映画「シビル・ウォー」これは空想ではない。現実のアメリカだ
☆☆☆☆
「もしアメリカが分断され内戦が起きたら」これは予告編のコピーだが、アメリカは分断されている。だからこの映画は現実のアメリカなのだ。
戦争を描く映画なのに俯瞰的な説明は何もない。反乱軍も政府軍もその司令本部はまったく出てこない。そういう戦争映画ではなく、内乱が起きたアメリカの地べたの話だ。市民目線なんてことでさえない。戦争が起こっている、その実際だけを描いているのだ。
カリフォルニアとテキサスがアメリカに反旗を翻し19州が西部同盟を結成しホワイトハウスへ迫る。NYにいた報道カメラマン志望のジェシーは憧れていたベテランカメラマン、リーと出会いワシントンを目指す彼女の一行に参加する。
キルスティン・ダンストがベテランカメラマンを演じるのがいい。グラマーでエロい役ばかり演じてきた彼女が太めのおばちゃんの貫禄を出している。
このジャーナリスト一行の目線で内戦を見せるのがポイントだ。戦争を神の目線ではなくその場にいる人間の目線で見せることに成功している。それがこの映画の、他の戦争映画にない臨場感につながっている。
もう一つ、この映画は擬似家族の物語でもある。リーと同僚の男性ジョエルに初老のサミーが加わり、初めて戦場で撮影するジェシーと共に移動していく。サミーから見ると23歳のジェシーは孫だ。そしてもちろんリーは母親、そして父親。駆け出しのジェシーを重荷と言いつつ、心構えを教える。
※鑑賞前の皆さんはここまで!この先はネタバレするよ
映画館で私は何度か身体中で驚いた。一番はやはり、予告編になった「どのアメリカ人だ?」の場面。その後兵士はジェシーに出身地を聞く。「ミズーリ」と答えるとごちゃごちゃ言うが許される。次にリーが「コロラド」と言うと許す。次に、途中で合流した東洋系の男が「香港」と答えると即座に射殺した。間髪を容れずというタイミングでビビったというわけ。
この兵士たちは中部とか言ってた気がする。よく言われる「中西部」の連中なのかもしれない。トランプの支持層だ。そして彼らは有色人種を敵認定する。この場面は恐ろしい。アメリカ人の一つの心性を表現していたと思う。

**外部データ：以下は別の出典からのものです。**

(* ===== verification/GrimoireRoundTrip.v ===== *)
(** * Rendering a managed file and reading it back *)

From S2P Require Import Prelude Protocol Validators ValidatorTheorems InputTheorems Agent.
From S2P Require Import Grimoire TextLemmas.

(** ** Files of [key = value] lines *)

(** The parser both kinds of file share; [bad] holds the characters that open a
    line to skip. *)
Definition parse_kv_line (bad line : rstr) : option (rstr * rstr) :=
  let line := trim line in
  if is_empty line || match line with c :: _ => char_mem c bad | [] => false end then None
  else key_value line.

Lemma parse_sysctl_kv line : parse_sysctl_line line = parse_kv_line #"#" line.
Proof.
  unfold parse_sysctl_line, parse_kv_line. destruct (trim line) as [|c l]; [done|].
  cbn [is_empty orb starts_with_char]. change #"#" with [$"#"]. unfold char_mem. cbn [existsb].
  by rewrite orb_false_r.
Qed.

Lemma parse_journald_kv line : parse_journald_line line = parse_kv_line #"#[" line.
Proof.
  unfold parse_journald_line, parse_kv_line. destruct (trim line) as [|c l]; [done|].
  cbn [is_empty orb starts_with_char]. change #"#[" with [$"#"; $"["]. unfold char_mem. cbn [existsb].
  by rewrite orb_false_r.
Qed.

Lemma parse_kv_trim bad s t : trim s = trim t → parse_kv_line bad s = parse_kv_line bad t.
Proof. unfold parse_kv_line. by intros ->. Qed.

(** An entry a parsed file can hold. *)
Definition kv_ok (bad : rstr) (e : rstr * rstr) : Prop :=
  trim e.1 = e.1 ∧ trim e.2 = e.2 ∧ ¬ ($"=" ∈ e.1) ∧ one_line e.1 ∧ one_line e.2 ∧
  match e.1 with c :: _ => char_mem c bad = false | [] => True end.

Lemma parse_kv_ok bad line e : one_line line → parse_kv_line bad line = Some e → kv_ok bad e.
Proof.
  unfold parse_kv_line. intros Hl%trim_one_line Hp.
  destruct (is_empty (trim line) || _) eqn:Hb; [done|]. apply orb_false_iff in Hb as [_ Hb].
  unfold key_value in Hp. destruct (split_once $"=" (trim line)) as [[k v]|] eqn:Hs; [|done].
  injection Hp as <-. apply split_once_Some in Hs as [Hs Hk]. rewrite Hs in Hl, Hb.
  apply one_line_app in Hl as [Hlk Hlv]. assert (one_line v) by (unfold one_line in *; set_solver).
  unfold kv_ok. cbn [fst snd]. rewrite !trim_trim. split_and!; try done.
  - intros Hin. by apply Hk, (trim_matches_elem is_whitespace).
  - by apply trim_one_line.
  - by apply trim_one_line.
  - destruct (trim k) as [|c k'] eqn:Ht; [done|]. destruct k as [|x k]; [done|]. cbn in Hb.
    assert (trim (trim line) = x :: k ++ $"=" :: v) as Hx by (by rewrite trim_trim, Hs).
    apply trim_matches_head in Hx. pose proof (trim_cut is_whitespace [] x k Hx) as Hcut.
    unfold trim in Ht. cbn [app] in Hcut. rewrite Hcut in Ht. by injection Ht as -> _.
Qed.

(** The line of an entry reads back as the entry, with its value trimmed. *)
Lemma parse_kv_render bad k v sp1 sp2 :
  char_mem $"=" bad = false → forallb is_whitespace sp1 = true → forallb is_whitespace sp2 = true →
  kv_ok bad (k, trim v) →
  parse_kv_line bad (k ++ sp1 ++ #"=" ++ sp2 ++ v) = Some (k, trim v).
Proof.
  intros Hbad H1 H2 (Hk & _ & Heq & _ & _ & Hhead). unfold parse_kv_line.
  cbn [fst snd] in *.
  assert (trim (k ++ sp1 ++ #"=" ++ sp2 ++ v)
    = trim_start_matches is_whitespace (k ++ sp1) ++ $"=" :: trim_end_matches is_whitespace (sp2 ++ v)) as ->.
  { unfold trim. rewrite app_assoc. by apply trim_cut. }
  assert (key_value (trim_start_matches is_whitespace (k ++ sp1) ++
            $"=" :: trim_end_matches is_whitespace (sp2 ++ v)) = Some (k, trim v)) as Hkv.
  { unfold key_value. rewrite split_once_intro.
    - cbn [mbind option_bind]. unfold trim. rewrite trim_start_trim, trim_matches_end, trim_end_trim, trim_matches_start by done.
      by rewrite <- Hk at 2.
    - intros Hin. destruct (drop_while_dropped is_whitespace (k ++ sp1)) as (a & Ha & _).
      assert (($"=") ∈ k ++ sp1) as [?|Hs]%elem_of_app; [|done|].
      + rewrite Ha. apply elem_of_app. by right.
      + apply (forallb_at is_whitespace sp1) in Hs; [by vm_compute in Hs|done]. }
  rewrite Hkv. destruct k as [|c k].
  - unfold trim_start_matches. cbn [app]. rewrite <- (app_nil_r sp1), drop_while_all by done. cbn [drop_while app is_empty orb].
    by rewrite Hbad.
  - apply trimmed_head in Hk. unfold trim_start_matches. cbn [app drop_while]. rewrite Hk. cbn [app is_empty orb].
    by rewrite Hhead.
Qed.

(** Reading a rendered file skips the header and yields the rendered entries. *)
Lemma omap_unlines {A} (p : rstr → option A) ls :
  Forall one_line ls → (∀ l, p (strip_cr l) = p l) → omap p (lines (unlines ls)) = omap p ls.
Proof.
  intros Hls Hp. rewrite lines_unlines by done. clear Hls.
  induction ls as [|l ls IH]; [done|]. cbn [fmap list_fmap omap list_omap].
  rewrite Hp. destruct (p l); [f_equal|]; exact IH.
Qed.

Lemma omap_rendered {A} (p : rstr → option A) (r : A → rstr) l :
  Forall (λ x, p (r x) = Some x) l → omap p (r <$> l) = l.
Proof.
  induction 1 as [|x l Hx _ IH]; [done|]. cbn [fmap list_fmap omap list_omap]. rewrite Hx. by f_equal.
Qed.

Lemma upsert_Forall {A} (P : A → Prop) key f x l :
  Forall P l → P x → (∀ y, P y → P (f y)) → Forall P (upsert key f x l).
Proof.
  intros Hl Hx Hf. induction Hl as [|y l Hy Hl IH]; cbn; [by constructor|].
  destruct (key y); constructor; auto.
Qed.

Lemma HEADER_one_line : one_line HEADER_LINE.
Proof. by apply one_line_lit. Qed.

Definition trim_values (es : list (rstr * rstr)) : list (rstr * rstr) := (λ e, (e.1, trim e.2)) <$> es.

(** An entry that renders to one line and reads back, its value trimmed. *)
Definition kv_writable (bad : rstr) (e : rstr * rstr) : Prop :=
  kv_ok bad (e.1, trim e.2) ∧ one_line e.2.

Lemma kv_ok_writable bad e : kv_ok bad e → kv_writable bad e.
Proof.
  destruct e as [k v]. intros (? & Hv & ? & ? & ? & ?). split; [|done].
  cbn [fst snd] in *. unfold kv_ok. cbn [fst snd]. by rewrite !Hv.
Qed.

Lemma trim_values_ok bad es : Forall (kv_ok bad) es → trim_values es = es.
Proof.
  induction 1 as [|[k v] es (_ & Hv & _) _ IH]; [done|]. cbn [trim_values fmap list_fmap fst snd] in *.
  unfold trim_values in IH. by rewrite Hv, IH.
Qed.

Lemma trim_values_set bad key value es :
  Forall (kv_ok bad) es → trim_values (set_entry key value es) = set_entry key (trim value) es.
Proof.
  unfold set_entry. induction 1 as [|[k v] es (_ & Hv & _) Hes IH]; [done|].
  cbn [upsert fst snd] in *. destruct (str_eqb k key); cbn [trim_values fmap list_fmap fst snd].
  - f_equal. by apply (trim_values_ok bad).
  - rewrite Hv. f_equal. exact IH.
Qed.

Lemma omap_kv bad sp1 sp2 es :
  char_mem $"=" bad = false → forallb is_whitespace sp1 = true → forallb is_whitespace sp2 = true →
  Forall (kv_writable bad) es →
  omap (parse_kv_line bad) ((λ e, e.1 ++ sp1 ++ #"=" ++ sp2 ++ e.2) <$> es) = trim_values es.
Proof.
  intros Hb H1 H2. induction 1 as [|[k v] es [Hok _] _ IH]; [done|].
  cbn [fmap list_fmap omap list_omap fst snd]. rewrite parse_kv_render by done.
  cbn [trim_values fmap list_fmap fst snd]. f_equal. exact IH.
Qed.

Lemma omap_same {A} (p q : rstr → option A) (ls : list rstr) : (∀ l, p l = q l) → omap p ls = omap q ls.
Proof.
  intros Hpq. induction ls as [|l ls IH]; [done|]. cbn [omap list_omap].
  rewrite Hpq. destruct (q l); [f_equal|]; exact IH.
Qed.

Lemma parse_kv_strip_cr bad l : parse_kv_line bad (strip_cr l) = parse_kv_line bad l.
Proof. apply parse_kv_trim, trim_strip_cr. Qed.

(** A file of header lines the parser skips, followed by the entries. *)
Lemma parse_rendered bad header sp1 sp2 es :
  char_mem $"=" bad = false → forallb is_whitespace sp1 = true → forallb is_whitespace sp2 = true →
  one_line (sp1 ++ #"=" ++ sp2) →
  Forall (λ l, one_line l ∧ parse_kv_line bad l = None) header → Forall (kv_writable bad) es →
  omap (parse_kv_line bad) (lines (unlines header ++ unlines ((λ e, e.1 ++ sp1 ++ #"=" ++ sp2 ++ e.2) <$> es)))
  = trim_values es.
Proof.
  intros Hb H1 H2 Hsep Hh Hes. rewrite <- unlines_app, omap_unlines; [..|apply parse_kv_strip_cr].
  - induction Hh as [|l header [_ Hl] _ IH]; [by apply omap_kv|]. cbn [app omap list_omap]. by rewrite Hl.
  - apply Forall_app. split; [by eapply Forall_impl; [exact Hh|]; intros ? []|].
    apply Forall_fmap. eapply Forall_impl; [exact Hes|]. intros [k v] [(_ & _ & _ & ? & _) ?].
    cbn in *. rewrite !one_line_app in *. tauto.
Qed.

Lemma parse_render_sysctl es :
  Forall (kv_writable #"#") es → parse_sysctl (render_sysctl es) = trim_values es.
Proof.
  intros Hes. unfold parse_sysctl. rewrite (omap_same _ _ _ parse_sysctl_kv).
  apply (parse_rendered #"#" [HEADER_LINE] #" " #" "); [done..|by apply one_line_lit| |done].
  repeat constructor. apply HEADER_one_line.
Qed.

Lemma parse_render_journald es :
  Forall (kv_writable #"#[") es → parse_journald (render_journald es) = trim_values es.
Proof.
  intros Hes. unfold parse_journald. rewrite (omap_same _ _ _ parse_journald_kv).
  apply (parse_rendered #"#[" [HEADER_LINE; #"[Journal]"] [] []); [done..|by apply one_line_lit| |done].
  repeat constructor; by apply one_line_lit.
Qed.

Lemma parse_lines_ok {A} (p : rstr → option A) (P : A → Prop) content :
  (∀ l e, one_line l → p l = Some e → P e) → Forall P (omap p (lines content)).
Proof.
  intros Hp. apply Forall_forall. intros e (l & Hl & He)%list_elem_of_omap.
  eapply Hp; [|exact He]. by eapply lines_one_line.
Qed.

Lemma parse_sysctl_ok content : Forall (kv_ok #"#") (parse_sysctl content).
Proof. apply parse_lines_ok. intros l e. rewrite parse_sysctl_kv. apply parse_kv_ok. Qed.

Lemma parse_journald_ok content : Forall (kv_ok #"#[") (parse_journald content).
Proof. apply parse_lines_ok. intros l e. rewrite parse_journald_kv. apply parse_kv_ok. Qed.

(** ** The blacklist *)

Definition module_ok (m : rstr) : Prop := trim m = m ∧ m ≠ [] ∧ one_line m.

Lemma parse_blacklist_strip_cr l : parse_blacklist_line (strip_cr l) = parse_blacklist_line l.
Proof. unfold parse_blacklist_line. by rewrite trim_strip_cr. Qed.

Lemma parse_blacklist_ok content : Forall module_ok (parse_blacklist content).
Proof.
  apply parse_lines_ok. unfold parse_blacklist_line. intros l m Hl.
  destruct (strip_prefix (trim l) #"blacklist ") as [r|] eqn:Hs; [|done]. cbn [mbind option_bind].
  destruct (is_empty (trim r)) eqn:He; [done|]. intros [= <-]. split_and!.
  - apply trim_trim.
  - by apply is_empty_false.
  - apply trim_one_line. apply strip_prefix_Some in Hs. apply trim_one_line in Hl. rewrite Hs in Hl.
    exact (proj2 (proj1 (one_line_app _ _) Hl)).
Qed.

Lemma parse_blacklist_render m : module_ok m → parse_blacklist_line (#"blacklist " ++ m) = Some m.
Proof.
  intros (Ht & Hne & _). unfold parse_blacklist_line.
  assert (trim (#"blacklist " ++ m) = #"blacklist " ++ m) as ->.
  { change (trim (#"blacklist" ++ #" " ++ m) = #"blacklist" ++ #" " ++ m). by apply trim_glue. }
  rewrite (proj2 (strip_prefix_Some _ _ m)) by done. cbn [mbind option_bind].
  rewrite Ht. by rewrite (proj2 (is_empty_false m) Hne).
Qed.

Lemma parse_render_blacklist ms : Forall module_ok ms → parse_blacklist (render_blacklist ms) = ms.
Proof.
  intros Hms. unfold parse_blacklist, render_blacklist.
  change MODPROBE_HEADER with (unlines [HEADER_LINE]). rewrite <- unlines_app, omap_unlines.
  - cbn [app omap list_omap]. change (parse_blacklist_line HEADER_LINE) with (@None rstr).
    apply (omap_rendered parse_blacklist_line (λ m, #"blacklist " ++ m)).
    eapply Forall_impl; [exact Hms|]. apply parse_blacklist_render.
  - constructor; [apply HEADER_one_line|]. apply Forall_fmap. eapply Forall_impl; [exact Hms|].
    intros m (_ & _ & ?). apply one_line_app. split; [by apply one_line_lit|done].
  - apply parse_blacklist_strip_cr.
Qed.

この兵士役はクレジットされてないがジェシー・プレモンスで私はヒロミに似てるとずっと思っている。キルスティン・ダンストの夫なので友情出演なのだろう。
もう一つ、ポイントだったのは、ホワイトハウス突入の場面。サミーの死で心折れかけたリーに対し、ジェシーは死体の山から抜け出した後は、銃で突撃する兵士たちとともにカメラを銃のように構えて突撃する。前に出過ぎたジェシーをかばってリーが撃たれて死ぬ、その様をジェシーは撮影し、リーの死を無視するように先へ進む。
大統領を仕留めた兵士たちを撮影したジェシーはこの後、この写真で名をなすのだろう。リーの死を無視したのはその教えに従ったからだが、狂気の世界に踏み込んだからかもしれない。ジェシーを演じたのは「エイリアン:ロムルス」のケイリー・スピーニー。お人形さんのように可愛い彼女はきっと女優として成長すると思う。
映画が終わった後に乗ったエレベーターで中年の夫婦が「交渉とかあるのかと思ったけど何が描きたかったかわからないねえ。」「強いて言えばあの女の子の成長?」えー?!そうなの?まあ物足りない人もいるのかなあ。フィクションとしての戦争映画を見に来るとそうなるのかも。そうじゃなくて、この映画はアメリカの現実を描いてるんだよ。そう思うと、感じることが変わってきません?とは言わなかったけどね。